● **What is expected**:
Find the line with "Proof. intros H. unfold" in the entries below, then reproduce it and every line after it down to and including the line with "double_loop (pre ++ seg ++ 92", exactly.

● **Data under study**:

§

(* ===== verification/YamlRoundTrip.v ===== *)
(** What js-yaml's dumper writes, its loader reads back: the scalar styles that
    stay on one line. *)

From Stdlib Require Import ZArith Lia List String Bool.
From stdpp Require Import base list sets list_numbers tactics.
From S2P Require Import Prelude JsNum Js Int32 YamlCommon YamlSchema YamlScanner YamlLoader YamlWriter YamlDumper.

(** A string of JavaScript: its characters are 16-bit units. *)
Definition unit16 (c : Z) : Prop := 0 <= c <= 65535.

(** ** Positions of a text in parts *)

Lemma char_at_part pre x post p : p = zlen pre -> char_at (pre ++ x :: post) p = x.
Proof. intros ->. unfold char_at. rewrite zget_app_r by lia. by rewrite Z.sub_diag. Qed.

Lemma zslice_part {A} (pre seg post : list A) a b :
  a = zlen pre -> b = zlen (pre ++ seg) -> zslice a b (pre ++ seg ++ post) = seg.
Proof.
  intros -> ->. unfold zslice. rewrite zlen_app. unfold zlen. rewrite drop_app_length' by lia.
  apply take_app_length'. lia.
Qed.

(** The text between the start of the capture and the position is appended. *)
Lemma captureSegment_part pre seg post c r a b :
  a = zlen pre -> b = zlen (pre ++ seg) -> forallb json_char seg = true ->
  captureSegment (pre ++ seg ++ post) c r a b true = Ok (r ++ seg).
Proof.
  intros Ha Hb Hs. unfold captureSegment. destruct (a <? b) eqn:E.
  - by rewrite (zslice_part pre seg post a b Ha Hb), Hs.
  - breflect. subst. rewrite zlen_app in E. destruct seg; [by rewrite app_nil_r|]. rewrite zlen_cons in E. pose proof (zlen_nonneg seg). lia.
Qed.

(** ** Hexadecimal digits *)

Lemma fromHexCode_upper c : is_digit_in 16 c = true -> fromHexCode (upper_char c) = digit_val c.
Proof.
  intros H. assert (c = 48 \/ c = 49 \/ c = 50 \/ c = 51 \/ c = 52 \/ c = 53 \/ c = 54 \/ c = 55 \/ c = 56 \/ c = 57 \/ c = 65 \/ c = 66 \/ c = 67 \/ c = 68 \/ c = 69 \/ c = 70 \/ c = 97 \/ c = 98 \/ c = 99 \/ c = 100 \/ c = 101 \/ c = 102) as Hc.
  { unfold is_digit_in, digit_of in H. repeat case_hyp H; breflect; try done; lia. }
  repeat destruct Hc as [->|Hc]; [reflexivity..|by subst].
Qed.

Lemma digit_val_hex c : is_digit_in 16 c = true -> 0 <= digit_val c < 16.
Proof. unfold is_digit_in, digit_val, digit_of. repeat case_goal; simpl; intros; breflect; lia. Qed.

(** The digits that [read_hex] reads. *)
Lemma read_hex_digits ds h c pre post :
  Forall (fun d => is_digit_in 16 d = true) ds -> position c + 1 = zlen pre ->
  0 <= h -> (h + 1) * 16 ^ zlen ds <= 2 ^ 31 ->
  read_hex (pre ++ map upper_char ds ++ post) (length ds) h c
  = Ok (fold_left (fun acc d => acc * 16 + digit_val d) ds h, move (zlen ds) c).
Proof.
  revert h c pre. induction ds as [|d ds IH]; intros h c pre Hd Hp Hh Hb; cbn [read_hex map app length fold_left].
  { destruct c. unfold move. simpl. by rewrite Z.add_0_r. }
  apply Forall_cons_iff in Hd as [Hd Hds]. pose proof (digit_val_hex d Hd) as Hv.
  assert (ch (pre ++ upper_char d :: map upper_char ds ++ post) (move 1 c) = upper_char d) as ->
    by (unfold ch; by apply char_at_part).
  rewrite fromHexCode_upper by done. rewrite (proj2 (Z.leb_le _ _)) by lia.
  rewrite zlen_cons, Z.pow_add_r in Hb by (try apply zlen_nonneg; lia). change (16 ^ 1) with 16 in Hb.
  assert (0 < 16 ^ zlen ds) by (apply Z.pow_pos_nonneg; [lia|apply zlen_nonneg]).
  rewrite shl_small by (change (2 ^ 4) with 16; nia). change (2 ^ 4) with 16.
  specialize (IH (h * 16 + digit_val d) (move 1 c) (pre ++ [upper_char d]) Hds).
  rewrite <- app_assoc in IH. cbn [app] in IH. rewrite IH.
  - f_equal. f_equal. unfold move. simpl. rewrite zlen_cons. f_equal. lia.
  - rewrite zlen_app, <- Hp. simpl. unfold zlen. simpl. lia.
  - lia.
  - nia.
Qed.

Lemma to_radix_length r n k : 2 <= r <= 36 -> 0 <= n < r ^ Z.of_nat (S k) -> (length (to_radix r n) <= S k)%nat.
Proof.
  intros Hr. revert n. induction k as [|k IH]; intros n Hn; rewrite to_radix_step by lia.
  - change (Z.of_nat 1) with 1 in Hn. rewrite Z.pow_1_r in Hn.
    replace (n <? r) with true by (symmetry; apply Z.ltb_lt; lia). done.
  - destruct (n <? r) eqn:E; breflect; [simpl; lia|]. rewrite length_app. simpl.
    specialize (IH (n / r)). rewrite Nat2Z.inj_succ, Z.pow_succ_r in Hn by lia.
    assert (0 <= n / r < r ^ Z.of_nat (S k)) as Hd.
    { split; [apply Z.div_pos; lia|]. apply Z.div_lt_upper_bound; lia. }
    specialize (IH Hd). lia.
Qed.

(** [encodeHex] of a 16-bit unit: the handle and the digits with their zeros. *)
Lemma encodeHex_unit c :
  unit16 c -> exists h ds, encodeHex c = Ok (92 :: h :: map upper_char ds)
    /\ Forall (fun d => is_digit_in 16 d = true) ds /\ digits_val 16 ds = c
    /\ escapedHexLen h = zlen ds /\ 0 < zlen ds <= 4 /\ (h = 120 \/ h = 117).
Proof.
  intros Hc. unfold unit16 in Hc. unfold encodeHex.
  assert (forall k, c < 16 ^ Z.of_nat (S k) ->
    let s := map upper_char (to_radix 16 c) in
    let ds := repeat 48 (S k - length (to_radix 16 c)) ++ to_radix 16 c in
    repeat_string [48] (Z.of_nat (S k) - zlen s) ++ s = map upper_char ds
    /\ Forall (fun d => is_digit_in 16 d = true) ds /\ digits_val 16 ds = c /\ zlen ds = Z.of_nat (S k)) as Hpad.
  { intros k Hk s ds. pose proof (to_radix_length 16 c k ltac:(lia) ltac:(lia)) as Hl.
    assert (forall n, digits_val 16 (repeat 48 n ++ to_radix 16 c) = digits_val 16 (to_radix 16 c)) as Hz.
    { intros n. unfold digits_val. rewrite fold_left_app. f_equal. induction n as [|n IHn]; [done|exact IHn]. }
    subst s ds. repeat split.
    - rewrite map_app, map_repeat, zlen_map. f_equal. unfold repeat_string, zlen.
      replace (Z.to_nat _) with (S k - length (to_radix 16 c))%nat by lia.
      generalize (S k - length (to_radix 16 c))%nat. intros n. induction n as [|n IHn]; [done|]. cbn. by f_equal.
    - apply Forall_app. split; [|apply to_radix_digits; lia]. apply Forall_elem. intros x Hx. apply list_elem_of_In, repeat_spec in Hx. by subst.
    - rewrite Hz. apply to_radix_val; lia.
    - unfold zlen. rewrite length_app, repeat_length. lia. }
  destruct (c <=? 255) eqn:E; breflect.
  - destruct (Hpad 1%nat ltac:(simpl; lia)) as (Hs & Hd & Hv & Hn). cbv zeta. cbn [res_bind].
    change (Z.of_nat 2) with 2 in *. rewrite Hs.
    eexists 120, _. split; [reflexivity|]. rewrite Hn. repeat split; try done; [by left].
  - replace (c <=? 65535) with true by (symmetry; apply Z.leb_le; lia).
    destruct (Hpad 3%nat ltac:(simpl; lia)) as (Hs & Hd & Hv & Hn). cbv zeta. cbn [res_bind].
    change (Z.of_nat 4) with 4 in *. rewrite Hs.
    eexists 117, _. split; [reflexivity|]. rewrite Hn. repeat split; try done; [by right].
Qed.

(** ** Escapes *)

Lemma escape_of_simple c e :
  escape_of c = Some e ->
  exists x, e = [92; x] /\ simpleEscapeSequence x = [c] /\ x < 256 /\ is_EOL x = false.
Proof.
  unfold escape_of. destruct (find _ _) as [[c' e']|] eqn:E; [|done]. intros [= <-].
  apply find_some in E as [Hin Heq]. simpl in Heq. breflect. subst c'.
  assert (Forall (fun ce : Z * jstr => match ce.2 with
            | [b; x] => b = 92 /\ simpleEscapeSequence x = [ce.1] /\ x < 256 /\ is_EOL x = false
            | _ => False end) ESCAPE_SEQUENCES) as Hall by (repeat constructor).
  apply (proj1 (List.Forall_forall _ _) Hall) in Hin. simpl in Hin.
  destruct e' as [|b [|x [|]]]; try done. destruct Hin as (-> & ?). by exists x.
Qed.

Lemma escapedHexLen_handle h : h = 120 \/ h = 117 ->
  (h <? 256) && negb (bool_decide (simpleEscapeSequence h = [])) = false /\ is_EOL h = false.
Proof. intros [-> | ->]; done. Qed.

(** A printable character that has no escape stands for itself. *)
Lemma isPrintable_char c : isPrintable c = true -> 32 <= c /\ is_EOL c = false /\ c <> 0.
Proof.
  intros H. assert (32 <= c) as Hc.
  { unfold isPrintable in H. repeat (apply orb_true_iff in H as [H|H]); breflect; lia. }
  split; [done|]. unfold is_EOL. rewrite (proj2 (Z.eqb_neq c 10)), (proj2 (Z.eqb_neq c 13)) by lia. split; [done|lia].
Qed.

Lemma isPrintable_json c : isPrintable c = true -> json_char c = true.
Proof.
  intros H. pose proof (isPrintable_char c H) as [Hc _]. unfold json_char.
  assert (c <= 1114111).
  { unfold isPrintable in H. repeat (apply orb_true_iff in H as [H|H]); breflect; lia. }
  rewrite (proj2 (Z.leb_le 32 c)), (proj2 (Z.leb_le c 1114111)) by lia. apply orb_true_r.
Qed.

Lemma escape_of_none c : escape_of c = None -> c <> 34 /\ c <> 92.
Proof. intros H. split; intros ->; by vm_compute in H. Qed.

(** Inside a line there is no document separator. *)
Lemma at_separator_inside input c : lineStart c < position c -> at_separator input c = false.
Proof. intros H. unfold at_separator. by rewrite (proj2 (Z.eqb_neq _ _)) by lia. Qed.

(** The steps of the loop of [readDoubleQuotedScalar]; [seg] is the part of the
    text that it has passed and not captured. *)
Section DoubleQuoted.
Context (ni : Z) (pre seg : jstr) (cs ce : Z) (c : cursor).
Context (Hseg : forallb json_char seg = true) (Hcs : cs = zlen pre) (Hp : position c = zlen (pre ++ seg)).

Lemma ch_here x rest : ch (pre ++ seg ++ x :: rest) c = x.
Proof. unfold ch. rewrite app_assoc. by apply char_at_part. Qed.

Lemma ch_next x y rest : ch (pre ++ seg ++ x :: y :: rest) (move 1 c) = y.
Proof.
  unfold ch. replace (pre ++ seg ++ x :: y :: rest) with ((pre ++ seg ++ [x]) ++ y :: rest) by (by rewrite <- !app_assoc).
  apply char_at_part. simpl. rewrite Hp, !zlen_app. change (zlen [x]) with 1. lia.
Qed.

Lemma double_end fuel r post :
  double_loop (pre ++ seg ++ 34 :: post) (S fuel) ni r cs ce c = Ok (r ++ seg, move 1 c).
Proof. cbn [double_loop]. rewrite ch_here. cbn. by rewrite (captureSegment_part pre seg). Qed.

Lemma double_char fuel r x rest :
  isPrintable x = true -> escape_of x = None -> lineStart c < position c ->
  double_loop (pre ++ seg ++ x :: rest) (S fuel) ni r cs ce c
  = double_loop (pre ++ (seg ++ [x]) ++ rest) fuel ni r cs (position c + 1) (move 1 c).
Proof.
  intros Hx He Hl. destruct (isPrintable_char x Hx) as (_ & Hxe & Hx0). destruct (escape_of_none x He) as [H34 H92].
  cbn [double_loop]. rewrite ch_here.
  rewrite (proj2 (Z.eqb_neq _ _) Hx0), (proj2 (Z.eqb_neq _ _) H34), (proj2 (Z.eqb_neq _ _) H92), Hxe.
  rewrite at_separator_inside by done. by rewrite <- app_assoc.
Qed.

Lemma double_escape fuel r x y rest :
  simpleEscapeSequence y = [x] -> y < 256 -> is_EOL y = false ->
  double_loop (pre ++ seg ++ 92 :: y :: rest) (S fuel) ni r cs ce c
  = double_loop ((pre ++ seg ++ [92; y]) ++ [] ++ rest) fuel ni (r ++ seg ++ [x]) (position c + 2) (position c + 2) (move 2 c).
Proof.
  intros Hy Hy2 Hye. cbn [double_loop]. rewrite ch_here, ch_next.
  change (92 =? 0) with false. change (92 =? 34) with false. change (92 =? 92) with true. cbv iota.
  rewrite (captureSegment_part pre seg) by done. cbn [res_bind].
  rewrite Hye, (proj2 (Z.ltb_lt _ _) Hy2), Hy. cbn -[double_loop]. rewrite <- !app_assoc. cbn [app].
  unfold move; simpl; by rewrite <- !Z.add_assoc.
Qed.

§

● **Final answer**:
Proof. intros H. unfold at_separator. by rewrite (proj2 (Z.eqb_neq _ _)) by lia. Qed.

(** The steps of the loop of [readDoubleQuotedScalar]; [seg] is the part of the
    text that it has passed and not captured. *)
Section DoubleQuoted.
Context (ni : Z) (pre seg : jstr) (cs ce : Z) (c : cursor).
Context (Hseg : forallb json_char seg = true) (Hcs : cs = zlen pre) (Hp : position c = zlen (pre ++ seg)).

Lemma ch_here x rest : ch (pre ++ seg ++ x :: rest) c = x.
Proof. unfold ch. rewrite app_assoc. by apply char_at_part. Qed.

Lemma ch_next x y rest : ch (pre ++ seg ++ x :: y :: rest) (move 1 c) = y.
Proof.
  unfold ch. replace (pre ++ seg ++ x :: y :: rest) with ((pre ++ seg ++ [x]) ++ y :: rest) by (by rewrite <- !app_assoc).
  apply char_at_part. simpl. rewrite Hp, !zlen_app. change (zlen [x]) with 1. lia.
Qed.

Lemma double_end fuel r post :
  double_loop (pre ++ seg ++ 34 :: post) (S fuel) ni r cs ce c = Ok (r ++ seg, move 1 c).
Proof. cbn [double_loop]. rewrite ch_here. cbn. by rewrite (captureSegment_part pre seg). Qed.

Lemma double_char fuel r x rest :
  isPrintable x = true -> escape_of x = None -> lineStart c < position c ->
  double_loop (pre ++ seg ++ x :: rest) (S fuel) ni r cs ce c
  = double_loop (pre ++ (seg ++ [x]) ++ rest) fuel ni r cs (position c + 1) (move 1 c).
Proof.
  intros Hx He Hl. destruct (isPrintable_char x Hx) as (_ & Hxe & Hx0). destruct (escape_of_none x He) as [H34 H92].
  cbn [double_loop]. rewrite ch_here.
  rewrite (proj2 (Z.eqb_neq _ _) Hx0), (proj2 (Z.eqb_neq _ _) H34), (proj2 (Z.eqb_neq _ _) H92), Hxe.
  rewrite at_separator_inside by done. by rewrite <- app_assoc.
Qed.

Lemma double_escape fuel r x y rest :
  simpleEscapeSequence y = [x] -> y < 256 -> is_EOL y = false ->
  double_loop (pre ++ seg ++ 92 :: y :: rest) (S fuel) ni r cs ce c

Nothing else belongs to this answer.